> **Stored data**
# # # # # # #
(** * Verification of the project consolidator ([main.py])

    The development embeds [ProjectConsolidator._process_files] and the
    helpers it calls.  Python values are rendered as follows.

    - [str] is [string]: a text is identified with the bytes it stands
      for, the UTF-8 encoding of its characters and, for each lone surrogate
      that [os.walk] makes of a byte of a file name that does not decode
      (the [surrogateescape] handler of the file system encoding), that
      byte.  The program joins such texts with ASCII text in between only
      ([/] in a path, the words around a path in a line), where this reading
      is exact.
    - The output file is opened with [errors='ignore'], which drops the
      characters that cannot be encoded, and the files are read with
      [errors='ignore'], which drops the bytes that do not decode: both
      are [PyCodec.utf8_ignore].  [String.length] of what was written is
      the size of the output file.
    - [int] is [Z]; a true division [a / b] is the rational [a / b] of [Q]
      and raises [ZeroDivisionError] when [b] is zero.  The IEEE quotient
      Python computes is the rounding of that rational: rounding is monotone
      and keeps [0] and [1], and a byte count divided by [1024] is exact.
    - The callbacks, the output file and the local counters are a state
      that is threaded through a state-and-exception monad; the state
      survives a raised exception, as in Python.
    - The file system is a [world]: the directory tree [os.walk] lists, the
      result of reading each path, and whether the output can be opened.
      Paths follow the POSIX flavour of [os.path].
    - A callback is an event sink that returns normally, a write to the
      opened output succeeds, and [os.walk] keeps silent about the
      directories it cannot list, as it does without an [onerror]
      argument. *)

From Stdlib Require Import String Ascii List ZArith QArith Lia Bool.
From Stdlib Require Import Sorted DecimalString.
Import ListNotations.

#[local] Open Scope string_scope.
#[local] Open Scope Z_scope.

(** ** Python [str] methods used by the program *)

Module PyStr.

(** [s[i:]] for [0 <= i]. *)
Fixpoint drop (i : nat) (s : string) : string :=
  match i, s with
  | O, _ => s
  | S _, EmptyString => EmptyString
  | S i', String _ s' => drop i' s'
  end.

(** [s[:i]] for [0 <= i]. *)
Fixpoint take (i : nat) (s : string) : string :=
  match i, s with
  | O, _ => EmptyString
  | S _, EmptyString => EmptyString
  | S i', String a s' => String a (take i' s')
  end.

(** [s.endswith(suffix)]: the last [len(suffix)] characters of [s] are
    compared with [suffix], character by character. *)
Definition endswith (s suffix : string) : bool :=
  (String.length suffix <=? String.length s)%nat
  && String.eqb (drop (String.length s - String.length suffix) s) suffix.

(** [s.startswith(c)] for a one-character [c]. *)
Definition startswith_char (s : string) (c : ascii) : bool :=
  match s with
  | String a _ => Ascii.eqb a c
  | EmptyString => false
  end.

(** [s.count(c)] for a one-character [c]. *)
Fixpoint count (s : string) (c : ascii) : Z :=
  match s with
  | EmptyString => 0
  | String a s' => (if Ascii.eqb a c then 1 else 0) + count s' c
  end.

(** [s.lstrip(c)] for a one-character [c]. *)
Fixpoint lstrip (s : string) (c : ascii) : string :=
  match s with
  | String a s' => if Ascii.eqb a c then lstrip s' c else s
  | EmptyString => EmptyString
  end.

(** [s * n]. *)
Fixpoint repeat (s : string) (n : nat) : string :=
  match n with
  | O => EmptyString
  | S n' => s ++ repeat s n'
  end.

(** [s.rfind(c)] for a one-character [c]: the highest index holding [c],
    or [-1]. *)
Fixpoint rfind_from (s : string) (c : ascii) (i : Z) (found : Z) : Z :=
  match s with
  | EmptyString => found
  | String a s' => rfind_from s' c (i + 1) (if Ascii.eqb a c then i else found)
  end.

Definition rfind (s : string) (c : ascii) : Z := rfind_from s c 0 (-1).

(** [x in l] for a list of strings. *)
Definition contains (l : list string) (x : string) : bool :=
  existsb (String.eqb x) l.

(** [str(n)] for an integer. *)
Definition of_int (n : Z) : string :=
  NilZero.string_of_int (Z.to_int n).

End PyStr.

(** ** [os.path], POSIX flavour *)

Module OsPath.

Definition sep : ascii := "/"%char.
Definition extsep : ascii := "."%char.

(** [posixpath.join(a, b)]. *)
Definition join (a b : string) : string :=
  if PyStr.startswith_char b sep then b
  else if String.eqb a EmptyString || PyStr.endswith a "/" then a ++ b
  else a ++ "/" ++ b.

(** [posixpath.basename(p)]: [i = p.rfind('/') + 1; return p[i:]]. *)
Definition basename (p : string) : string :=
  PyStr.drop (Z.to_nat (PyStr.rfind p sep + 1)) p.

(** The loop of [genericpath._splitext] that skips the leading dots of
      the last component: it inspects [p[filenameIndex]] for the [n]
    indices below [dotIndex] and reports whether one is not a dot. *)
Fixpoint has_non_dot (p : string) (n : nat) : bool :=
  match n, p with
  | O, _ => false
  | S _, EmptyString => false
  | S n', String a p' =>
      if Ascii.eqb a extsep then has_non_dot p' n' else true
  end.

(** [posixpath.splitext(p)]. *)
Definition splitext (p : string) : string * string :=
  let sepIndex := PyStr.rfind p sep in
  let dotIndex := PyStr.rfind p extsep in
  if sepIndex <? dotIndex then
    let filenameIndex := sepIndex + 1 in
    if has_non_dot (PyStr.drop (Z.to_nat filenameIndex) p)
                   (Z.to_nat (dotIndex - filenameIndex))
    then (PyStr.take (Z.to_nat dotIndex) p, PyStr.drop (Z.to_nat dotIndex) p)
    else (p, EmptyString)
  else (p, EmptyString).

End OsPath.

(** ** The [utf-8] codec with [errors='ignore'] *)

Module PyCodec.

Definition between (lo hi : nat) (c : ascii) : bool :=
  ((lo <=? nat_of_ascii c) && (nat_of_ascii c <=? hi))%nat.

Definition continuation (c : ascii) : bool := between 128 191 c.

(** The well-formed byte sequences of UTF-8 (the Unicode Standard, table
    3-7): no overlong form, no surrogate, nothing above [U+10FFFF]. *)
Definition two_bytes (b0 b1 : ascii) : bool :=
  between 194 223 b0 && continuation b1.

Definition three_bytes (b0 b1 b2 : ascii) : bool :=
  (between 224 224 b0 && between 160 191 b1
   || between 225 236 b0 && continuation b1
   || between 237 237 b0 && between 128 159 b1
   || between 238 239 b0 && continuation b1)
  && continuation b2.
# # # # # # #
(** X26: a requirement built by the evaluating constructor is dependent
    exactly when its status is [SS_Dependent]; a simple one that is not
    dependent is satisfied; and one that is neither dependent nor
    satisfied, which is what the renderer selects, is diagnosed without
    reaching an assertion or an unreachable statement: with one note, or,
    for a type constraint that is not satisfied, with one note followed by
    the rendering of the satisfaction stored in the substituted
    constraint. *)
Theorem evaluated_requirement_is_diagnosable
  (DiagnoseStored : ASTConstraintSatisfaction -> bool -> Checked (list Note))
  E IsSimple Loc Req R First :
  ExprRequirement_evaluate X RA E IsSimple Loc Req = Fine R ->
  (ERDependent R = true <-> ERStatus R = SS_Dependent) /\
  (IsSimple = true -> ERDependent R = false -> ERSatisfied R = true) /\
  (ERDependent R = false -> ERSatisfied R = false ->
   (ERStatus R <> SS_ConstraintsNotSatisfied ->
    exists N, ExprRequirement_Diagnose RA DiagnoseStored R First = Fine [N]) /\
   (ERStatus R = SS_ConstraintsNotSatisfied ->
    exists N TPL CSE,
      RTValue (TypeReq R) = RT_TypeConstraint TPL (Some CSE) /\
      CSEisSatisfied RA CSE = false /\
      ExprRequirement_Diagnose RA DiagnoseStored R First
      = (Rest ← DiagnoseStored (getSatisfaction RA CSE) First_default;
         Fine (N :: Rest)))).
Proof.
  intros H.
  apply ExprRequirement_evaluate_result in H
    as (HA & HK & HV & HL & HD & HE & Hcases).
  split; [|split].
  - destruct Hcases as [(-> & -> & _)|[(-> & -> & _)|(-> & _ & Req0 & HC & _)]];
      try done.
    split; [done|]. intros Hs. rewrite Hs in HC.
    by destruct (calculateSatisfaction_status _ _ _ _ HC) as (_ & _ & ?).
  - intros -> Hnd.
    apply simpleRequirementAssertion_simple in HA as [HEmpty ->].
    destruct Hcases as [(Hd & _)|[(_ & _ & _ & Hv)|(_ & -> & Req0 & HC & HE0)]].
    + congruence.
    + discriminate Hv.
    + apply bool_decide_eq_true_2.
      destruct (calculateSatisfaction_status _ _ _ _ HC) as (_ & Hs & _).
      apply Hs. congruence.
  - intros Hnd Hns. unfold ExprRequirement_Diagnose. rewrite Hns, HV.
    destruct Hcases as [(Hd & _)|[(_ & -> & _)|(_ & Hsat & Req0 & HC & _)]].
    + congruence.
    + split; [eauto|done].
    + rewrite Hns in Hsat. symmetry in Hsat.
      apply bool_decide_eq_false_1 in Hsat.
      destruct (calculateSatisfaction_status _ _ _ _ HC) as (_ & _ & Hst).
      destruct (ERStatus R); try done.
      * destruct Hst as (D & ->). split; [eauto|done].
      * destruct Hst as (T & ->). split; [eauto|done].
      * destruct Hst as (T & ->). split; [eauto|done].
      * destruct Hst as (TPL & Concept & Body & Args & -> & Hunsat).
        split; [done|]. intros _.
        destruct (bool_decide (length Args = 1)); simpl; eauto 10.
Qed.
# # # # # # #
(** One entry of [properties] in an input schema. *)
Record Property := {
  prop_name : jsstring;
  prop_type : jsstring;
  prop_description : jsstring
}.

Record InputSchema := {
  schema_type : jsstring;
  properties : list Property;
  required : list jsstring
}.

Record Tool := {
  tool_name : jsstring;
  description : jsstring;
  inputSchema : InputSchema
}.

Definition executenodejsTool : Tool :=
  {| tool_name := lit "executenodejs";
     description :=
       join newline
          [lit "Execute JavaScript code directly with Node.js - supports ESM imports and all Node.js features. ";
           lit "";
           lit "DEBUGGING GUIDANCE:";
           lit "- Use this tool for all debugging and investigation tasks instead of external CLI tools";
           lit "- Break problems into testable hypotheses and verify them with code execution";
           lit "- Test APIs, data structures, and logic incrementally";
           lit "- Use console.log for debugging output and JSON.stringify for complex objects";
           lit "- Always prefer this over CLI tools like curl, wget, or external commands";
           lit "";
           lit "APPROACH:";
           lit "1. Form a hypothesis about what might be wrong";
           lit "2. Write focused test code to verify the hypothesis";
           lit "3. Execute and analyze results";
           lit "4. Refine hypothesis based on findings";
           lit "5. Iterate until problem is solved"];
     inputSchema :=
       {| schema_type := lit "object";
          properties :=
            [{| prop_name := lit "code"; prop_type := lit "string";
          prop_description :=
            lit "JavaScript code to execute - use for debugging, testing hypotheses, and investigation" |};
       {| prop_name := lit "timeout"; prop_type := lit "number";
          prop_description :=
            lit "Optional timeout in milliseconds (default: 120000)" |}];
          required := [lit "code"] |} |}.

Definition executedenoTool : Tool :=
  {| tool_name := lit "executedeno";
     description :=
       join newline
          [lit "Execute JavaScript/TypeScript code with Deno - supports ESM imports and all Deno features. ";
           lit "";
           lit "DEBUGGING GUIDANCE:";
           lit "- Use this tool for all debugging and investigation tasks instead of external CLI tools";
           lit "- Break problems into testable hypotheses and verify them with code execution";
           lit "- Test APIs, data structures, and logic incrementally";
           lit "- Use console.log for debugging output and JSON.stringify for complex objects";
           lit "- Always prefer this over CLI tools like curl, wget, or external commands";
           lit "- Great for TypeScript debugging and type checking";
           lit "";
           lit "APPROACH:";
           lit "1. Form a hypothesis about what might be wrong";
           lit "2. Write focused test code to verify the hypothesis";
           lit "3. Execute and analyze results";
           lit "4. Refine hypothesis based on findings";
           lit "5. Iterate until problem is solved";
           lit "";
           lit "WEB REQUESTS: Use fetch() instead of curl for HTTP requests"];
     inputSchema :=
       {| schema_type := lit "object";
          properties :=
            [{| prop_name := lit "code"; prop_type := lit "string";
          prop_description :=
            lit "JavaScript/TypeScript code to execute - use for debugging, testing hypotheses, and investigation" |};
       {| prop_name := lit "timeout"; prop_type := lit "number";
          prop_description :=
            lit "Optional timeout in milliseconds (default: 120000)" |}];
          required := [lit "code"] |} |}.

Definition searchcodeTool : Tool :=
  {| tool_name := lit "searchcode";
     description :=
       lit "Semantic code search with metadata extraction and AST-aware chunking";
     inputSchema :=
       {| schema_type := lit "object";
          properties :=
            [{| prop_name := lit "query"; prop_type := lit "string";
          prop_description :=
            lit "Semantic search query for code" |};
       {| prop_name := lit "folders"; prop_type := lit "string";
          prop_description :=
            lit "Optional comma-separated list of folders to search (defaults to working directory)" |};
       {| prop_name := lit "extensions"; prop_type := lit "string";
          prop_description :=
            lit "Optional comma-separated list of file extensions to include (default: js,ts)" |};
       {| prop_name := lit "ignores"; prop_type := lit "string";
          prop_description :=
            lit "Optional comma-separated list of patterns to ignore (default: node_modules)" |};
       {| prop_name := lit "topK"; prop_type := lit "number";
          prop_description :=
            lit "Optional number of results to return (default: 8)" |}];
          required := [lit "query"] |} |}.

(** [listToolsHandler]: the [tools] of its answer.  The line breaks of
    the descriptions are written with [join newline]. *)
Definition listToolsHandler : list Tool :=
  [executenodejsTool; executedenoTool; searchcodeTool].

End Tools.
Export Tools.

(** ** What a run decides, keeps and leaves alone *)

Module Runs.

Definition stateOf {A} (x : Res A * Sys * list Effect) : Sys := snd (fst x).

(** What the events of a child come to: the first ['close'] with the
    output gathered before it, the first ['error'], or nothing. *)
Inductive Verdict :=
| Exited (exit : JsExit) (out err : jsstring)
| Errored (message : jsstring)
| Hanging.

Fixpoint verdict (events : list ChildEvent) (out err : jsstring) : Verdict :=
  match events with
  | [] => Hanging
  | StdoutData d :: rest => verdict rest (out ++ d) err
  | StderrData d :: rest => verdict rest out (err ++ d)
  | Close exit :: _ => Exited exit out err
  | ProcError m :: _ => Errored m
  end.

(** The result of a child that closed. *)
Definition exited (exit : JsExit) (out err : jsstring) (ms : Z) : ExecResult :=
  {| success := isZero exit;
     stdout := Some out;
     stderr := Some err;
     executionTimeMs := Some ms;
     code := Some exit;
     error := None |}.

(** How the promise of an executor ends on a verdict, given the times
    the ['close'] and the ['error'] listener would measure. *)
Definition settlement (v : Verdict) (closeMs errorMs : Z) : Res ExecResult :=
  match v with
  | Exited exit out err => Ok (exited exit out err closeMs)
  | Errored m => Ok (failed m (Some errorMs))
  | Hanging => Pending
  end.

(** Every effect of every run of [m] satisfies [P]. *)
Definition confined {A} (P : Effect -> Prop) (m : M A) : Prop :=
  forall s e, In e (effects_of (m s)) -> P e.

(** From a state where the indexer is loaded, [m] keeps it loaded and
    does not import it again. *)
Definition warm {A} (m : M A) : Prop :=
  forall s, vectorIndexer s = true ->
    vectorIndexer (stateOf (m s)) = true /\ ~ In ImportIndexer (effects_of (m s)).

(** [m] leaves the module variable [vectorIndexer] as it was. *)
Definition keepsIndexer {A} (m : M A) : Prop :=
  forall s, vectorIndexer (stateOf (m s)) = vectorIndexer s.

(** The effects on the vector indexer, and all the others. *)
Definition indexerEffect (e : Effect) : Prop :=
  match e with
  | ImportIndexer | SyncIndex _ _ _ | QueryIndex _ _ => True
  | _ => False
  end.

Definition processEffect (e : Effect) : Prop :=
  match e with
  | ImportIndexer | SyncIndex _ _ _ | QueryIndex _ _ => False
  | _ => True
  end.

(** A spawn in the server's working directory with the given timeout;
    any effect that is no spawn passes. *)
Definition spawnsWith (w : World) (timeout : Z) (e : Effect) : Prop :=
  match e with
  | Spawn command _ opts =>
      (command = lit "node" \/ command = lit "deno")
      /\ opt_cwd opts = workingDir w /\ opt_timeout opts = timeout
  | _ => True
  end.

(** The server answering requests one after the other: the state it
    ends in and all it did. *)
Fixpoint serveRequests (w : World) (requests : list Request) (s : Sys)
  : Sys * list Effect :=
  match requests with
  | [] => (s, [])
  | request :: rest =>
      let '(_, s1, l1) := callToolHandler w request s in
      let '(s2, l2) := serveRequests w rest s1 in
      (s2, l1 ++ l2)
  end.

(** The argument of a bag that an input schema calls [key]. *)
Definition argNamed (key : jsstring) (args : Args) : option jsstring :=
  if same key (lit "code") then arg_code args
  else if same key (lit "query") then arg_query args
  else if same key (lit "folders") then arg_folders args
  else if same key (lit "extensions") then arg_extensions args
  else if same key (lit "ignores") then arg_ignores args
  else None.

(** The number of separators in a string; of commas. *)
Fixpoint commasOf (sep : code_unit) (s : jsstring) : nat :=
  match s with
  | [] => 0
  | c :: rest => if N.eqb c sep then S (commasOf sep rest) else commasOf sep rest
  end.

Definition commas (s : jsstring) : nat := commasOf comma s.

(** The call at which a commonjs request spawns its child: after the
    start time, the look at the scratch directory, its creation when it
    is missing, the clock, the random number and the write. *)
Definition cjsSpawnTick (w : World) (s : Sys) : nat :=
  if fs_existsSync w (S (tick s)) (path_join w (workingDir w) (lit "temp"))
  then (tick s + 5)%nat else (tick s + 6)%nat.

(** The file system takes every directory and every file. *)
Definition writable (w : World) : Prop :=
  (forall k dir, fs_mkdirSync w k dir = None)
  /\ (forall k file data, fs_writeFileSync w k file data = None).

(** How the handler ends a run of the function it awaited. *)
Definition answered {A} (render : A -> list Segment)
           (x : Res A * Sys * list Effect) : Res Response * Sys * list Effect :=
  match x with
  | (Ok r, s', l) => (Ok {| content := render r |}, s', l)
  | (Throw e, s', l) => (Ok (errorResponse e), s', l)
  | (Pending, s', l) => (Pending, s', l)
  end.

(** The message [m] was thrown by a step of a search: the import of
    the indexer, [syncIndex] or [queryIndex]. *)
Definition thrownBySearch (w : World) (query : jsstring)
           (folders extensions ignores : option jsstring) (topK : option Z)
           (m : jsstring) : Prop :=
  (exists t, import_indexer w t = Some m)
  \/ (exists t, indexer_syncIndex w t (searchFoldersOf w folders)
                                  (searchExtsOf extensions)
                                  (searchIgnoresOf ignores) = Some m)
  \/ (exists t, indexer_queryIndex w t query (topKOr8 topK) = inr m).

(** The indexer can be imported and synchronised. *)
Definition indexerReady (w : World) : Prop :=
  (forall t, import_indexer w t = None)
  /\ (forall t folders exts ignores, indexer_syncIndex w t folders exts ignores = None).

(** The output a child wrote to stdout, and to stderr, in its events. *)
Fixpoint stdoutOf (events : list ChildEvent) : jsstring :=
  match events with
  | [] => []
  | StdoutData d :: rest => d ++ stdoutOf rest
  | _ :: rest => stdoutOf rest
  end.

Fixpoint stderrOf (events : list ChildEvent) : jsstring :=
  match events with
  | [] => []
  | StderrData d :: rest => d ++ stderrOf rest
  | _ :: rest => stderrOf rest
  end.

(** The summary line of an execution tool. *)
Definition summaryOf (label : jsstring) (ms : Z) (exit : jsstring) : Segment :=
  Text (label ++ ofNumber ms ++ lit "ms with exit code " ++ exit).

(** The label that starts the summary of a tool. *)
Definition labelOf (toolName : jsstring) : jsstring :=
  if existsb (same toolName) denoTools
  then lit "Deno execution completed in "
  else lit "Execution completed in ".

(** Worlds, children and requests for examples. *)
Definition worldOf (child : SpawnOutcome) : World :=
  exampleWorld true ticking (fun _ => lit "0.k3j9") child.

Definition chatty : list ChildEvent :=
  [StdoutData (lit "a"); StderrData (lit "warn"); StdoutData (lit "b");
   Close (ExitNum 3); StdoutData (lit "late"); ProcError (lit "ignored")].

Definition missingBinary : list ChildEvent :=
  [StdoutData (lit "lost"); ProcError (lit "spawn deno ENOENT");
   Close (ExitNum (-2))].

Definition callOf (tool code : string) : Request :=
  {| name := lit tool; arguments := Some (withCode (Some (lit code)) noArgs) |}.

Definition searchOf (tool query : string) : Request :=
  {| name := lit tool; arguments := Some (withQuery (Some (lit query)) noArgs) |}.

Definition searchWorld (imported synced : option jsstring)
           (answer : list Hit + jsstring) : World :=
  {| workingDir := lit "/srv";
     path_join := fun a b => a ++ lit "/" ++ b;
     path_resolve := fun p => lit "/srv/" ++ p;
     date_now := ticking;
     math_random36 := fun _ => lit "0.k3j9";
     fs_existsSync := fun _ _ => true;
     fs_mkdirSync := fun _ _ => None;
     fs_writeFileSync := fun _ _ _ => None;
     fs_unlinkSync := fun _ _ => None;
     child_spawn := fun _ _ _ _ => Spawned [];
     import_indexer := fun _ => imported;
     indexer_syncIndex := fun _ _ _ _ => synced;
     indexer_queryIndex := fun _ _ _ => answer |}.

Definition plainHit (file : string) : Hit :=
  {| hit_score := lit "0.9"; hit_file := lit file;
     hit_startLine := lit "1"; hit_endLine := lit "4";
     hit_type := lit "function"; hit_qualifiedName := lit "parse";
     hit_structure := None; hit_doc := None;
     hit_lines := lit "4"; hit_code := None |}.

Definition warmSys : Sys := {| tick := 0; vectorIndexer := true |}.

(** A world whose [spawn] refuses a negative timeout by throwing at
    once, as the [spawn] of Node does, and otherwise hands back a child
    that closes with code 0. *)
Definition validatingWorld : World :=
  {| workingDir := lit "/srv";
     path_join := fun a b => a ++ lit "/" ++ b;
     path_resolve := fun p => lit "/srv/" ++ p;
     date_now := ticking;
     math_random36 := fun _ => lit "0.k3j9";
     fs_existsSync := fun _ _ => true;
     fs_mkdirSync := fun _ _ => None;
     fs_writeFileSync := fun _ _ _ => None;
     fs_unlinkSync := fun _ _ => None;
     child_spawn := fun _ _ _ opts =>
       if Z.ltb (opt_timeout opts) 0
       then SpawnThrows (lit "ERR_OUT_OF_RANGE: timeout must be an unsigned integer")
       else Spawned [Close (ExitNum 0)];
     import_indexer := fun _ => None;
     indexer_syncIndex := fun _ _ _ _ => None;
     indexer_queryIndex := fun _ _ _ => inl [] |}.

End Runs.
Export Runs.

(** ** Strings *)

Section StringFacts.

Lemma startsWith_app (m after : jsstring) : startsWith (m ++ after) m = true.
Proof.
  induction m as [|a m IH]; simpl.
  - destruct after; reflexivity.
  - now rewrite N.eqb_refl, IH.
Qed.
# # # # # # #
Only the number is wanted: how many lines in the preceding entries hold the string "Some"?

10